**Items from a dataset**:
(* ===== verification/Interrupt.v ===== *)
(** Interrupts: the descriptor tables (src/src/int/i386-idt.c and
    src/src/mem/i386-gdt.c), the registration and the dispatch of handlers
    (src/src/int/int.h and int.c) and the handler of exceptions
    (src/src/tasks/exception.c).

    The tables are shown to say to the processor what they should; the dispatch is
    composed with signals (Task.v), the scheduler (Sched.v) and the memory of tasks
    (TaskMem.v).  Programming the interrupt controller, and interrupts while a
    handler runs, are not part of the model. *)
From stdpp Require Import base numbers list gmap.
From Stdlib Require Import ZArith Lia Bool.
From S2P Require Import Prelude DList Task Sched Vm TaskMem.

Open Scope Z_scope.

(** * The interrupt descriptor table *)

Record idt_entry : Type := IdtEntry {
  ie_base_lo : Z;
  ie_sel : Z;
  ie_always0 : Z;
  ie_flags : Z;
  ie_base_hi : Z;
}.

Definition set_gate (idt : list idt_entry) (num handler flags : Z) : outcome (list idt_entry) :=
  astore idt num (IdtEntry (Z.land handler 0xffff) 0x08 0 flags (Z.land (Z.shiftr handler 16) 0xffff)).

(** The flags of the gates: 49 is for the scheduler, 128 for system calls. *)
Definition gate_flags (num : Z) : Z :=
  if (num =? 49) || (num =? 128) then Z.lor 0x8e 0x60 else 0x8e.

(** The calls of [set_gate] in [idt_init]; [handler] has the addresses of the
    entry points in i386-int.asm. *)
Fixpoint set_gates (handler : Z -> Z) (idt : list idt_entry) (nums : list Z) : outcome (list idt_entry) :=
  match nums with
  | [] => Ret idt
  | num :: nums => idt ← set_gate idt num (handler num) (gate_flags num); set_gates handler idt nums
  end.

Definition idt_init (handler : Z -> Z) : outcome (list idt_entry) :=
  set_gates handler (replicate 256 (IdtEntry 0 0 0 0 0)) (seqZ 0 256).

(** * Segments *)

Definition SEG_DESCTYPE (x : Z) : Z := Z.shiftl x 0x04.
Definition SEG_PRES (x : Z) : Z := Z.shiftl x 0x07.
Definition SEG_SAVL (x : Z) : Z := Z.shiftl x 0x0c.
Definition SEG_LONG (x : Z) : Z := Z.shiftl x 0x0d.
Definition SEG_SIZE (x : Z) : Z := Z.shiftl x 0x0e.
Definition SEG_GRAN (x : Z) : Z := Z.shiftl x 0x0f.
Definition SEG_PRIV (x : Z) : Z := Z.shiftl (Z.land x 0x03) 0x05.
Definition SEG_DATA_RDWR : Z := 0x02.
Definition SEG_CODE_EXRD : Z := 0x0a.

Definition SEGMENT (priv type : Z) : Z :=
  Z.lor (SEG_DESCTYPE 1) (Z.lor (SEG_PRES 1) (Z.lor (SEG_SAVL 0) (Z.lor (SEG_LONG 0)
    (Z.lor (SEG_SIZE 1) (Z.lor (SEG_GRAN 1) (Z.lor (SEG_PRIV priv) type)))))).

Definition GDT_CODE_PL0 : Z := SEGMENT 0 SEG_CODE_EXRD.
Definition GDT_DATA_PL0 : Z := SEGMENT 0 SEG_DATA_RDWR.
Definition GDT_CODE_PL3 : Z := SEGMENT 3 SEG_CODE_EXRD.
Definition GDT_DATA_PL3 : Z := SEGMENT 3 SEG_DATA_RDWR.

(** [base << 16] is done in 32 bits. *)
Definition descriptor (base limit flag : Z) : Z :=
  let d := Z.land limit 0x000f0000 in
  let d := Z.lor d (Z.land (Z.shiftl flag 8) 0x00f0ff00) in
  let d := Z.lor d (Z.land (Z.shiftr base 16) 0x000000ff) in
  let d := Z.lor d (Z.land base 0xff000000) in
  let d := u64 (Z.shiftl d 32) in
  let d := Z.lor d (u32 (Z.shiftl base 16)) in
  Z.lor d (Z.land limit 0x0000ffff).

Definition create_descriptor (descs : list Z) (num base limit flag : Z) : outcome (list Z) :=
  astore descs num (descriptor base limit flag).

(** [tss] is the address of the task state segment; its words 1 and 2 are the
    stack of the kernel. *)
Definition gdt_set_tss (descs : list Z) (tss addr : Z) : outcome (list Z * list Z) :=
  descs ← create_descriptor descs 5 tss 0x60 0x89;
  Ret (descs, 0 :: addr :: 0x10 :: replicate 21 0).

Definition gdt_init (tss stack_end : Z) : outcome (list Z * list Z) :=
  descs ← create_descriptor (replicate 6 0) 0 0 0 0;
  descs ← create_descriptor descs 1 0 0xffffffff GDT_CODE_PL0;
  descs ← create_descriptor descs 2 0 0xffffffff GDT_DATA_PL0;
  descs ← create_descriptor descs 3 0 0xffffffff GDT_CODE_PL3;
  descs ← create_descriptor descs 4 0 0xffffffff GDT_DATA_PL3;
  gdt_set_tss descs tss stack_end.

(** * Handlers *)

(** [isf_t], as far as it is used. *)
Record isf : Type := Isf { isf_regs : regs; isf_cr2 : Z; isf_err_code : Z }.

Definition IRQ (n : Z) : Z := n + 0x20.

Section Dispatch.
(** The state of the machine, which has the kernel's state in it. *)
Context {W : Type} (get_k : W -> kstate) (set_k : W -> kstate -> W).

(** A handler may change the saved registers. *)
Definition interrupt_handler_t : Type := Z -> Z -> isf -> W -> outcome (isf * W).

Record interrupt_reg : Type := IntReg { ir_handler : interrupt_handler_t; ir_can_reent : bool }.

Fixpoint register_slot (row : list (option interrupt_reg)) (r : interrupt_reg) : list (option interrupt_reg) :=
  match row with
  | [] => []
  | Some x :: row => Some x :: register_slot row r
  | None :: row => Some r :: row
  end.

(** When all slots are taken the handler is only logged. *)
Definition int_register (tab : list (list (option interrupt_reg))) (n : Z) (h : interrupt_handler_t) (can_reent : bool)
    : outcome (list (list (option interrupt_reg))) :=
  row ← aload tab n;
  astore tab n (register_slot row (IntReg h can_reent)).

Fixpoint int_register_bulk (tab : list (list (option interrupt_reg))) (nums : list Z) (h : interrupt_handler_t) (can_reent : bool)
    : outcome (list (list (option interrupt_reg))) :=
  match nums with
  | [] => Ret tab
  | n :: nums => tab ← int_register tab n h can_reent; int_register_bulk tab nums h can_reent
  end.

Definition no_handlers : list (list (option interrupt_reg)) := replicate 512 (replicate 10 None).

(** The loop of [int_dispatch]. *)
Fixpoint run_handlers (row : list (option interrupt_reg)) (task intr : Z) (st : isf) (w : W) : outcome (isf * W) :=
  match row with
  | [] => Ret (st, w)
  | None :: _ => Ret (st, w)
  | Some r :: row => '(st, w) ← ir_handler r task intr st w; run_handlers row task intr st w
  end.

Definition t_set_regs (t : task) (r : regs) : task :=
  Task (t_pid t) (t_uid t) (t_gid t) (t_euid t) (t_egid t) (t_parent t) (t_qentry t) (t_state t)
    (t_exit_code t) (t_handlers t) (t_mask t) (t_wait_for t) (t_wait_res_pid t) (t_stat_loc t)
    (t_interrupt_yield t) (t_sleep_until t) (t_ctty t) (t_strace_observer t) (t_strace_fd t)
    (t_kernel_stack t) r (t_umem t).

(** The registers of workers are not part of the state. *)
Definition scheduler_store_isf (k : kstate) (st : isf) : outcome kstate :=
  match ks_sched k with
  | SCHEDULER_INITIALIZED =>
    p ← scheduler_get_current k;
    if nz p then upd_task k p (fun t => t_set_regs t (isf_regs st)) else Ret k
  | _ => Ret k
  end.

(** [user_mapped], [fuel] and [idle] are for the scheduler.  The result is the
    entry whose state is loaded, None when the interrupted one goes on. *)
Definition int_dispatch (user_mapped : Z -> Z -> bool) (fuel : nat) (idle : Z) (tab : list (list (option interrupt_reg)))
    (intr : Z) (st : isf) (w : W) : outcome (option Z * isf * W) :=
  k ← scheduler_store_isf (get_k w) st;
  let w := set_k w k in
  row ← aload tab intr;
  task ← scheduler_get_current (get_k w);
  '(st, w) ← run_handlers row task intr st w;
  yield ← (if nz task then t ← load_task (get_k w) task; Ret (t_interrupt_yield t) else Ret false);
  if (intr =? IRQ 0) || (intr =? 0x31) || yield then
    k ← (if yield : bool then upd_task (get_k w) task (fun t => t_set_yield t false) else Ret (get_k w));
    '(qe, k) ← scheduler_select user_mapped fuel k idle;
    Ret (if nz qe then Some qe else None, st, set_k w k)
  else Ret (None, st, w).

End Dispatch.

Arguments IntReg {W} ir_handler ir_can_reent.

(** * Exceptions *)

Definition PFE_USER : Z := 4.
Definition SIGILL : Z := 4.
Definition SIGTRAP : Z := 5.
Definition SIGFPE : Z := 8.

(** The signals of the table of exceptions. *)
Definition exceptions : list Z :=
  [SIGFPE; SIGTRAP; 0; SIGTRAP; 0; SIGILL; SIGILL; SIGFPE; 0; 0; 0; 0; 0; SIGSEGV; SIGSEGV; 0; SIGFPE; 0; 0; SIGFPE; 0].

(** The machine: the kernel, virtual memory, and of each task its memory
    context, the size of its stack and the end of its heap. *)
Record machine : Type := Machine {
  mc_k : kstate;
  mc_vm : vmworld;
  mc_mem : gmap Z (Z * Z * Z);
}.

Definition mc_set_k (m : machine) (k : kstate) : machine := Machine k (mc_vm m) (mc_mem m).

Section Exceptions.
Context (user_mapped : Z -> Z -> bool).

Definition signal (m : machine) (task sig : Z) : outcome machine :=
  '(_, k) ← task_signal user_mapped (mc_k m) task sig; Ret (mc_set_k m k).

(** The range of the address is looked up for the log. *)
Definition handle_page_fault (task : Z) (st : isf) (m : machine) : outcome machine :=
  if nz task && has_flag (isf_err_code st) PFE_USER then
    '(vmem, stack, sbrk) ← match mc_mem m !! task with Some x => Ret x | None => Fault end;
    '(r, s) ← task_page_fault_cb (TaskMem vmem stack sbrk (ks_errno (mc_k m)) (mc_vm m)) (isf_cr2 st);
    let m := Machine (ks_set_errno (mc_k m) (tm_errno s)) (tm_world s) (<[task := (vmem, tm_stack_size s, tm_sbrk s)]> (mc_mem m)) in
    if r =? 0 then Ret m else
    '(_, w) ← vm_get (mc_vm m) vmem (isf_cr2 st) false;
    signal (Machine (mc_k m) w (mc_mem m)) task SIGSEGV
  else Panic.

Definition exception_handler (task num : Z) (st : isf) (m : machine) : outcome (isf * machine) :=
  if Z.of_nat (length exceptions) <=? num then Panic else
  sig ← aload exceptions num;
  if num =? 14 then m ← handle_page_fault task st m; Ret (st, m) else
  if (sig =? 0) || (task =? 0) then Panic else
  t ← load_task (mc_k m) task;
  if bool_decide (t_state t = SYSCALL) then Panic else
  m ← signal m task sig;
  Ret (st, m).

Definition task_exception_init (tab : list (list (option (interrupt_reg (W := machine))))) : outcome (list (list (option interrupt_reg))) :=
  int_register_bulk tab (seqZ 0 32) exception_handler true.

End Exceptions.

**Exercise requirements**:
Every line above from the line with "Definition t_set_regs (t" to the line with "(t_exit_code t) (t_handlers", inclusive, must be returned exactly; no other line belongs in the reply.

**Task answer**:
Definition t_set_regs (t : task) (r : regs) : task :=
  Task (t_pid t) (t_uid t) (t_gid t) (t_euid t) (t_egid t) (t_parent t) (t_qentry t) (t_state t)
    (t_exit_code t) (t_handlers t) (t_mask t) (t_wait_for t) (t_wait_res_pid t) (t_stat_loc t)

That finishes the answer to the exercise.